Литература/Литература
- Басселе., Вегжин Г., Энфорс С.-О., Габиг-Циминска М. (2008): Обработка образцов для анализа энтерогеморрагической кишечной палочки (ЭГКП) на основе матрицы ДНК-чипов. Фабрики микробных клеток 7:29. 2008.
- Дублье С., Риганти К., Воэна К., Костаманья К., Альдиери Э., Пескармона Г., Гиго Д., Бося А. (008): Подавление RhoA снижает резистентность к доксорубицину в клетках рака толстой кишки человека. Молекулярные исследования рака 6(10), 2008.
- Фредлунд Э., Гидлунд А., Олсен М., Бёрьессон Т., Сплиид Н.Х.Х., Симонссон М. (2008): Метод оценки экстракции ДНК Fusarium из мицелия и пшеницы для количественного определения ПЦР в реальном времени и корреляции с уровнями микотоксинов. Журнал микробиологических методов, 2008.
- Фриче К., Ситц М., Вейланд Н., Брайтлинг Р., Поль Х.-Д. (2007): Характеристика поведения роста Leishmania tarentolae – новой системы экспрессии рекомбинантных белков. Журнал фундаментальной микробиологии 47, 2007. 384–393.
- Ристола М., Арпиайнен С., Салим М. А., Мэтисон. В., Уэлш Г. И., Лехтонен С., Холтхёфер Х. (2009): Регуляция гена Neph3 в подоцитах – ключевая роль факторов транскрипции NF-κB и Sp1. BMC Молекулярная биология 10:83, 2009.
- Родригес Х., Вивес Л., Джорда М., Моралес К., Муньос М., Вендрелл Э., Пейнадо М. А. (2008): Полногеномное отслеживание повторов неметилированной ДНК Alu в нормальных и раковых клетках. Исследование нуклеиновых кислот Том 36, No 3, 2008. 770-784.
- Вайске, Й., Хубер, О. (2006): Белок гистидина триады Hint1 вызывает апоптоз независимо от его ферментативной активности. Журнал биологической химии. Т. 281, No 37, 2006. 27356–27366.

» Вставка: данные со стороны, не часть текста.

Lemma mode_after_value_ok (mode : MaskingMode) (consumed : list Z) :
  mode_ok mode → mode_ok (mode_after_value mode consumed).
Proof. destruct mode; simpl; try done; by case_match. Qed.

Lemma mask_wait (remaining : list Z) :
  negb final_chunk && starts_with CREDENTIAL_MASK remaining = true → progress remaining None.
Proof.
  intros [Hf [r Hr]%starts_with_true]%andb_true_iff. split; [by destruct final_chunk|].
  apply (f_equal length) in Hr. rewrite length_app in Hr. cbn in Hr.
  unfold HELD_BACK. lia.
Qed.

Lemma known_wait (remaining : list Z) :
  (known_match state remaining).2 && negb final_chunk = true → progress remaining None.
Proof.
  intros [Hp Hf]%andb_true_iff. split; [by destruct final_chunk|].
  apply known_partial_length in Hp; [|done]. unfold HELD_BACK. lia.
Qed.

Lemma mask_there (remaining : list Z) (mode : MaskingMode) (p : option Z) (text : list Z) :
  starts_with remaining CREDENTIAL_MASK = true → mode_ok mode →
  progress remaining (Some (mode, p, drop (length CREDENTIAL_MASK) remaining, text)).
Proof.
  intros [r ->]%starts_with_true Hm. split; [done|]. apply drop_shorter.
  rewrite length_app. cbn. lia.
Qed.

Lemma url_progress (remaining : list Z) (n : nat) :
  (0 < n ≤ length remaining)%nat → (n ≤ 13)%nat →
  progress remaining (drain_url state final_chunk remaining n).
Proof.
  intros Hn H13. unfold drain_url. set (authority := drop n remaining).
  destruct (_ && _) eqn:E.
  - apply andb_true_iff in E as [[_ Hf]%andb_true_iff Hl%Nat.leb_le].
    split; [by destruct final_chunk|]. unfold authority in Hl. rewrite length_drop in Hl.
    unfold HELD_BACK. lia.
  - cbv zeta. set (found := default _ _). set (r := if (_ <? found)%nat then _ else _).
    destruct r as [mode text] eqn:Er. split.
    + unfold r in Er. repeat case_match; simplify_eq/=; done.
    + rewrite length_drop. lia.
Qed.

Lemma normal_progress (previous : option Z) (remaining : list Z) :
  remaining ≠ [] →
  progress remaining (drain_normal state final_chunk mask_partial_value previous remaining).
Proof.
  intros Hne. unfold drain_normal.
  destruct (starts_with remaining CREDENTIAL_MASK) eqn:E1; [by apply mask_there|].
  destruct (negb final_chunk && _) eqn:E2; [by apply mask_wait|].
  pose proof (known_wait remaining) as Hw. pose proof (known_match_Some state remaining) as Hm.
  destruct (known_match state remaining) as [matched partial]. cbn [fst snd] in *.
  destruct (partial && negb final_chunk) eqn:E3; [by apply Hw|].
  destruct (bool_decide (is_Some matched) && _ && _) eqn:E4.
  { apply andb_true_iff in E4 as [[_ Hf]%andb_true_iff Hp]. split; [by destruct final_chunk|].
    destruct (detect_prefix remaining previous) eqn:Ed; try done.
    apply detect_prefix_partial in Ed. pose proof HELD_BACK_prefix. lia. }
  destruct (_ && mask_partial_value).
  { split; [done|]. destruct remaining; [done|simpl; lia]. }
  destruct matched as [n|].
  - specialize (Hm n Hok eq_refl).
    destruct (detect_prefix remaining previous) as [| |k kind] eqn:Ed;
      try (split; [done|by apply drop_shorter]).
    apply detect_prefix_match in Ed as [Hk _]. split; [apply mode_of_prefix_ok|].
    apply drop_shorter. lia.
  - destruct (detect_prefix remaining previous) as [| |k kind] eqn:Ed.
    + split; [done|by apply tail_shorter].
    + destruct final_chunk eqn:Ef; [split; [done|by apply tail_shorter]|]. split; [done|].
      apply detect_prefix_partial in Ed. pose proof HELD_BACK_prefix. lia.
    + apply detect_prefix_match in Ed as [Hk Hu].
      destruct kind; try (split; [done|by apply drop_shorter]).
      apply url_progress; [done|]. by apply Hu.
Qed.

Факты, которые стоит знать
Что такое сдвиг ДНК?
Резка ДНК – это процесс, используемый для фрагментации молекул ДНК на более мелкие части, как правило, с помощью механических сил, таких как ультразвуковая обработка. Этот метод обычно используется в молекулярной биологии для подготовки ДНК к секвенированию или другим анализам, гарантируя, что фрагменты имеют управляемые и постоянные размеры. Сдвиг разрушает длинные нити ДНК без секвенционно-специфичных разрезов, в отличие от ферментативного пищеварения, которое расщепляется в определенных местах.
Почему ДНК нужно стричь?
ДНК необходимо срезать для создания фрагментов управляемых, однородных размеров, пригодных для секвенирования, подготовки библиотек и других методов молекулярной биологии. В таких приложениях, как секвенирование нового поколения, фрагментированная ДНК позволяет генерировать перекрывающиеся последовательности, которые могут быть собраны с помощью вычислений для реконструкции исходной последовательности ДНК. Сдвиг также помогает рандомизировать ДНК, обеспечивая всесторонний отбор образцов генетического материала, что имеет решающее значение для точного анализа и идентификации генетических вариаций.
Как срезать геномную ДНК?
Геномная ДНК может быть срезана с помощью механических сил, таких как ультразвуковая обработка, которая использует ультразвуковые волны для разрушения ДНК. В качестве альтернативы для контролируемой фрагментации можно использовать ферментативный сдвиг с эндонуклеазами. Выбор метода и условий, таких как продолжительность и интенсивность, зависит от желаемого размера фрагмента и последующих областей применения.